Physical Description
58 p. : col. ill. ; 22 cm
Main Author
Carmen T. Bernier-Grand (-)
Other Authors
Ernesto Ramos Nieves (illustrator)
  • The best way to carry water (La mejor manera de cargar agua)
  • A pig in Sunday clothes (Una cerda en ropa de domingo)
  • Do not sneeze, do not scratch, do not eat (No estornudes, no te rasques
  • no comas!)
  • A dime a jug (Diez centavos la jarra).
Review by Publishers Weekly Reviews

Bernier-Grand retells a quartet of traditional folktales from her native land for this latest offering in the I Can Read series. Juan Bobo, a well-meaning scamp, tries to be good, but like a Puerto Rican Amelia Bedelia, he continually thwarts his mother by taking each of her instructions quite literally. Complaining that the water buckets are too heavy for him to carry, for instance, he's told by his exasperated mother to use something else. Juan Bobo settles on a pair of baskets, and the water, naturally, ends up in a puddle on the floor. In another story, an invitation to dinner and the attendant lecture from Mama on best behavior result in a comedy of errors--and one very hungry boy. The hot tropical colors of Ramos Nieves's stylized illustrations further enliven the tales, giving them a fiesta atmosphere. Spanish-speaking readers will find translations of the stories in the back of the book; the placement, however, seems a bit odd--surely it would have been more effective to allow the Spanish text to share the striking artwork. Ages 4-8. (May) Copyright 1994 Cahners Business Information.
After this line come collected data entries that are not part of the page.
Lemma compact_signature_length s : length (compact_signature s) = 65%nat.
Proof.
  unfold compact_signature. pose proof (compact_length s) as Hl. destruct (serialize_compact s) as [r bs].
  cbn in Hl. rewrite length_app, Hl. done.
Qed.
Lemma compact_signature_read s :
  exists r, compact_signature s !! 64%nat = Some r /\ nth 64 (compact_signature s) 0 = r /\
    recovery_id_from_i32 r = Ok r /\ signature_from_compact (take 64 (compact_signature s)) r = Ok s.
Proof.
  unfold compact_signature. pose proof (compact_length s) as Hl. pose proof (compact_recovery_id s) as Hr.
  pose proof (compact_roundtrip s) as Hs. destruct (serialize_compact s) as [r bs]. cbn in *.
  exists r. rewrite Z.mod_small by lia.
  rewrite <- Hl. rewrite lookup_app_r, Nat.sub_diag, app_nth2, Nat.sub_diag, take_app_length by lia.
  split; [done|]. split; [done|]. split; [by apply recovery_id_ok|done].
Qed.

(** Messages: both wallets verify what they sign, with exactly the key that signed, so a
    signature by another wallet is recognised as foreign; and the one difference
    between the two is the input that is no signature - the SDK refuses anything
    but 65 bytes, the node's wallet panics on anything shorter. *)
Theorem message_signature_spec (w w' : Wallet) (message : Bytes) :
  wallet_public_key w = public_key (private_key w) ->
  let kp := {| kp_secret := private_key w; kp_public := wallet_public_key w |} in
  let kp' := {| kp_secret := private_key w'; kp_public := wallet_public_key w' |} in
  exists sig, sign_message w message = Ok sig /\ kp_sign kp message = inl sig /\ length sig = 65%nat /\
    verify_message w' message sig = Some (Ok (bool_decide (wallet_public_key w = wallet_public_key w'))) /\
    kp_verify kp' message sig = inl (bool_decide (wallet_public_key w = wallet_public_key w')) /\
    forall short, (length short < 65)%nat ->
      verify_message w' message short = None /\
      kp_verify kp' message short = sdk_err CryptoError "Signature must be 65 bytes".
Proof.
  intros Hw kp kp'. unfold sign_message, kp_sign, kp_verify, verify_message.
  rewrite message_of_digest by apply sha256_length. cbn [mbind result_bind sdk_of sdk_bind].
  set (s := sign_ecdsa_recoverable (sha256 message) (private_key w)).
  pose proof (compact_signature_length s) as Hl.
  destruct (compact_signature_read s) as (r & Hr & Hn & Hid & Hs).
  exists (compact_signature s). split; [done|]. split; [done|]. split; [exact Hl|].
  rewrite Hr, Hn, Hl. cbn [mbind option_bind sdk_bind negb Nat.eqb]. rewrite Hid. cbn [mbind result_bind sdk_bind sdk_of].
  rewrite Hs. cbn [mbind result_bind sdk_bind sdk_of]. unfold s. rewrite recover_sign.
  cbn [mbind result_bind sdk_bind sdk_of mret result_ret sdk_ret kp_public kp'].
  rewrite <- Hw. split; [done|]. split; [done|]. intros short Hshort. split.
  - by rewrite lookup_ge_None_2 by lia.
  - by rewrite (proj2 (Nat.eqb_neq (length short) 65)) by lia.
Qed.

Lemma from_own_bytes sk :
  from_secret_bytes (secret_bytes sk) = inl {| kp_secret := sk; kp_public := public_key sk |}.
Proof. unfold from_secret_bytes. rewrite secret_bytes_length. cbn. by rewrite secret_key_roundtrip. Qed.
Lemma puts_under k w log key v :
  length w = ix_length k -> Forall is_byte w -> Forall entry_wf log ->
  (key, v) ∈ (log ≫= puts_of) /\ starts_with (index_prefix (ix_name k) w) key = true <->
  v ∈ logged k w log /\ key = index_prefix (ix_name k) w ++ hex_encode v.
Proof.
  intros Hl Hb Hwf. unfold logged. rewrite list_elem_of_bind, list_elem_of_fmap. split.
  - intros [(e & He & Hin) [t ->]%starts_with_inv]. apply elem_of_puts in He as [Heq|(k' & w' & Hw' & Heq)].
    + injection Heq as Heq _. by destruct (tx_key_not_indexed k w t (hash e.1)).
    + injection Heq as Heq ->. rewrite Forall_forall in Hwf.
      destruct (Hwf e Hin k' w' Hw') as [Hl' Hb'].
      destruct (index_key_inj k k' w w' (hash e.1) t) as (-> & -> & ->); [done..|].
      split; [|done]. exists e. split; [done|]. by apply list_elem_of_filter.
  - intros [(e & -> & [Hw Hin]%list_elem_of_filter) ->]. split; [|apply starts_with_app].
    exists e. split; [|done]. apply elem_of_puts. right. by exists k, w.
Qed.

Lemma logged_bytes k w log v : v ∈ logged k w log -> Forall is_byte v.
Proof. intros (e & -> & _)%list_elem_of_fmap. apply hash_bytes. Qed.

(** So what an index key holds is determined by the key. *)
Lemma puts_functional k w log key v1 v2 :
  length w = ix_length k -> Forall is_byte w -> Forall entry_wf log ->
  starts_with (index_prefix (ix_name k) w) key = true ->
  (key, v1) ∈ (log ≫= puts_of) -> (key, v2) ∈ (log ≫= puts_of) -> v1 = v2.
Proof.
  intros Hl Hb Hwf Hst Hv1 Hv2.
  destruct (proj1 (puts_under k w log key v1 Hl Hb Hwf) (conj Hv1 Hst)) as [P1 ->].
  destruct (proj1 (puts_under k w log _ v2 Hl Hb Hwf) (conj Hv2 Hst)) as [P2 Heq%app_inv_head].
  by apply hex_encode_inj in Heq; [|by eapply logged_bytes..].
Qed.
Review by School Library Journal Reviews

K-Gr 3-Four charming folktales about Puerto Rico's beloved noodlehead, Juan Bobo. In one story, he uses baskets instead of buckets to carry water from the stream because they are lighter; in another tale, the boy dresses the family pig in his mother's clothes with amusing results. In the third tale, Juan Bobo takes his mother's advice to heart when he is told not to sneeze, scratch, or eat too much while he is a guest in a neighbor's home, and he ends up not having any dinner at all. Finally, he is asked to sell his mother's sugarcane syrup to some widows, who are described as being small, dressed in shiny black dresses, carrying fans, and speaking softly. When Juan sees some flies buzzing, he decides that they must be the widows. His completion of this chore is humorous and unique. The easy-to-read, large-print text is in English, with each of the tales reprinted in Spanish at the end of the book. The stories realistically reveal the rural culture of Puerto Rico at the beginning of this century. Nieves's illustrations vividly capture the vibrant colors and rhythms of the tropical countryside. The humorously depicted characters come to life in their expressions and attire. A delightful selection for beginning readers or as a read-aloud.-Jessie Meudell, California Polytechnic University at Pomona Copyright 1994 Cahners Business Information.

Review by Publisher Summary 1

Four funny stories about a young Puerto Rican boy include, "The best way to carry water," "A pig in Sunday clothes," "Do not scratch, do not eat," and "A dime a jug"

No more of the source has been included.